─── Task data ───

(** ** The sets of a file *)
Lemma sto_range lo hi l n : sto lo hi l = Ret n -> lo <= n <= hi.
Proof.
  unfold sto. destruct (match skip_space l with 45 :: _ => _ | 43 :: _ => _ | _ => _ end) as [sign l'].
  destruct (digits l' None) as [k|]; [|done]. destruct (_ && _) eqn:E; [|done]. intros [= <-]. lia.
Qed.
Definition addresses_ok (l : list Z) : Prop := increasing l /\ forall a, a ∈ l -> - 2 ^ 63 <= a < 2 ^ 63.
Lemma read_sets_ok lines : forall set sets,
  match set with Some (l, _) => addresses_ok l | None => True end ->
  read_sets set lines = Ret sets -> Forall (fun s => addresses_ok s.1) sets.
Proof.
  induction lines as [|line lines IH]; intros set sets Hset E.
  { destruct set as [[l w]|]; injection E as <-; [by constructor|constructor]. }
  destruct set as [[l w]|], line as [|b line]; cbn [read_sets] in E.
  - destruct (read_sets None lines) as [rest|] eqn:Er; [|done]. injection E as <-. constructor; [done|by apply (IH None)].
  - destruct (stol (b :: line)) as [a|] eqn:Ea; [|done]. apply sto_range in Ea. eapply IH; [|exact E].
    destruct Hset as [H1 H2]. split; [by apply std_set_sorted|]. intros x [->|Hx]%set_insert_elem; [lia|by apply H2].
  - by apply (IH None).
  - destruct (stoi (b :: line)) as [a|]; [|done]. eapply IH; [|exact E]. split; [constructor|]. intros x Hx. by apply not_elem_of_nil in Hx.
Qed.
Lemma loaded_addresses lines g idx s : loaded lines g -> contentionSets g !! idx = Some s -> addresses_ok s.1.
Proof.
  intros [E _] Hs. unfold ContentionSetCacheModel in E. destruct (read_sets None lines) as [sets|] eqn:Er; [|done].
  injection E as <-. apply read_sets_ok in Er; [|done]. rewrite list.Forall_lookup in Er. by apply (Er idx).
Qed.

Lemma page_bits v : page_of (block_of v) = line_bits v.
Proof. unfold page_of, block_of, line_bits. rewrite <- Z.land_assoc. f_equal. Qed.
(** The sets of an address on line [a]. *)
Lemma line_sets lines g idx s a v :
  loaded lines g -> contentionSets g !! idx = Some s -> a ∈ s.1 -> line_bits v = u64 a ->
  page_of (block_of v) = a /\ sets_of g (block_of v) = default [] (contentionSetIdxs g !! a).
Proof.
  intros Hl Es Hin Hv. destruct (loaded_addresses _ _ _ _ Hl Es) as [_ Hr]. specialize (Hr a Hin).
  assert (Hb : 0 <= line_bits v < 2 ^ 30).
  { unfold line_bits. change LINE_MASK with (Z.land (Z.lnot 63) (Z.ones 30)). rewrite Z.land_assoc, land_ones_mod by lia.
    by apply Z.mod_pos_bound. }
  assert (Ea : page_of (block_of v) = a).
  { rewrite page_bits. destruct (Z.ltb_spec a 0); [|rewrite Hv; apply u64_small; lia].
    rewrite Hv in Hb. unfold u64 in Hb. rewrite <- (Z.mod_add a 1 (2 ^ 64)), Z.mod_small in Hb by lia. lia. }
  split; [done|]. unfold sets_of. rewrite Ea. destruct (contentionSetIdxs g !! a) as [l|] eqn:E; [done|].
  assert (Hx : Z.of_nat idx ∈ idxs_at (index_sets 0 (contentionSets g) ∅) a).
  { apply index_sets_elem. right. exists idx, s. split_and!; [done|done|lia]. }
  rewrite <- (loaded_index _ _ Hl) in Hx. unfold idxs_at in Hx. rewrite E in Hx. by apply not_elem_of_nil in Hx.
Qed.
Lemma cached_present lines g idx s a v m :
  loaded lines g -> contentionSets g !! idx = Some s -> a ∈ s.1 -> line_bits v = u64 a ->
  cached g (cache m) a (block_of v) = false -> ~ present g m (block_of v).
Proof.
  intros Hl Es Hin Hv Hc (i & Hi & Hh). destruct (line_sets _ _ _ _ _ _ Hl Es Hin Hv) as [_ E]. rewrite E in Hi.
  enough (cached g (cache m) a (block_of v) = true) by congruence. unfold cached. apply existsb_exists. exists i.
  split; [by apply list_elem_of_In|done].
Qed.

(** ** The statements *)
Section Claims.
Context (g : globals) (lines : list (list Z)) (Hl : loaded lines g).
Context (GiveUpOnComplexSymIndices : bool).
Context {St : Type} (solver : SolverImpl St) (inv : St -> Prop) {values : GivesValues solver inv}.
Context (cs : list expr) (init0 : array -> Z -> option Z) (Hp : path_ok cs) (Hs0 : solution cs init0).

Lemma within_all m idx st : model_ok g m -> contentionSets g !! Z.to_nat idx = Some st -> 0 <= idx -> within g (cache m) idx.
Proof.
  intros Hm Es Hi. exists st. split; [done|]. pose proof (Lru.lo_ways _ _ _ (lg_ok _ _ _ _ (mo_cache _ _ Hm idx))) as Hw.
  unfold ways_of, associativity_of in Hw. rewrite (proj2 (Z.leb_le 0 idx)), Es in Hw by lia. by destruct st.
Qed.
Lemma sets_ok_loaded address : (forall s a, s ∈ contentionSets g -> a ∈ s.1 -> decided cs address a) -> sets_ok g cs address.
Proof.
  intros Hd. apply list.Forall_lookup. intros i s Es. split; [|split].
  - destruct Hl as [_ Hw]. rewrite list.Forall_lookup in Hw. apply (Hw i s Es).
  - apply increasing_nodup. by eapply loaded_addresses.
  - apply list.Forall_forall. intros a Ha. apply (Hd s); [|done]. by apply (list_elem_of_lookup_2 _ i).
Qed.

───
─── Task data ───

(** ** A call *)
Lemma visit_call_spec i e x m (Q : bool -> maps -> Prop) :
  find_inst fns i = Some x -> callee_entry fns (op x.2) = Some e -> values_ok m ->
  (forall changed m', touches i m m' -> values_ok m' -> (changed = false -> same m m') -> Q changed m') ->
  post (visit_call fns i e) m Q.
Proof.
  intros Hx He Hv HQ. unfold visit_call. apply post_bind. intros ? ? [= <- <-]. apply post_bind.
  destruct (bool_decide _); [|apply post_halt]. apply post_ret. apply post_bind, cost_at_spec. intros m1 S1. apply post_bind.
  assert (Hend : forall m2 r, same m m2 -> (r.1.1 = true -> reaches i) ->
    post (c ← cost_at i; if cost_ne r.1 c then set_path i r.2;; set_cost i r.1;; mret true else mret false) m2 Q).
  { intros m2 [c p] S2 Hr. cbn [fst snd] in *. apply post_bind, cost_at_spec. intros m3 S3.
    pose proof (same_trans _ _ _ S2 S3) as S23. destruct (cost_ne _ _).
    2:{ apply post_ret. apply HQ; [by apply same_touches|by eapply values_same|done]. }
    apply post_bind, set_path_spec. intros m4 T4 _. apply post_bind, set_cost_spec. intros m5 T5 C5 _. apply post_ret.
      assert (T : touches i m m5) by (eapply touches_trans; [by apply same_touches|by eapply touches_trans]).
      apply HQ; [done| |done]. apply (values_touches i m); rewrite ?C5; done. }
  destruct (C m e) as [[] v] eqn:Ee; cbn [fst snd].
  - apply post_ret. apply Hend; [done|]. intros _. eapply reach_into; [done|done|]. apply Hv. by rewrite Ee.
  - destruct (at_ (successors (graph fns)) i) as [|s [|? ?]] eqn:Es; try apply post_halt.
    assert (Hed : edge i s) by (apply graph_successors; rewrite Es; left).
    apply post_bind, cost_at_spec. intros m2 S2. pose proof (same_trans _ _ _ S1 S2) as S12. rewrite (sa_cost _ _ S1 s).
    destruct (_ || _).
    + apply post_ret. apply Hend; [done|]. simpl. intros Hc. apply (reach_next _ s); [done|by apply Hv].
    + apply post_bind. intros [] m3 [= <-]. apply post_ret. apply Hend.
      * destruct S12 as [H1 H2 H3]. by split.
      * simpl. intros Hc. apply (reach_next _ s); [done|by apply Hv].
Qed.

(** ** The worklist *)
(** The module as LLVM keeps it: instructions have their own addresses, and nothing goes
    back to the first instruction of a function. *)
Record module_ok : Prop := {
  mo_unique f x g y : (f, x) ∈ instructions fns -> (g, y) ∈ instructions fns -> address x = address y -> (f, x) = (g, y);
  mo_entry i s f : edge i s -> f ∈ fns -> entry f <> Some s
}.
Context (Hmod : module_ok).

───

• [Task statement] Filter the preceding entries down to the lines with "exists".

• [Worked solution]
  { apply index_sets_elem. right. exists idx, s. split_and!; [done|done|lia]. }
  enough (cached g (cache m) a (block_of v) = true) by congruence. unfold cached. apply existsb_exists. exists i.
  intros Hm Es Hi. exists st. split; [done|]. pose proof (Lru.lo_ways _ _ _ (lg_ok _ _ _ _ (mo_cache _ _ Hm idx))) as Hw.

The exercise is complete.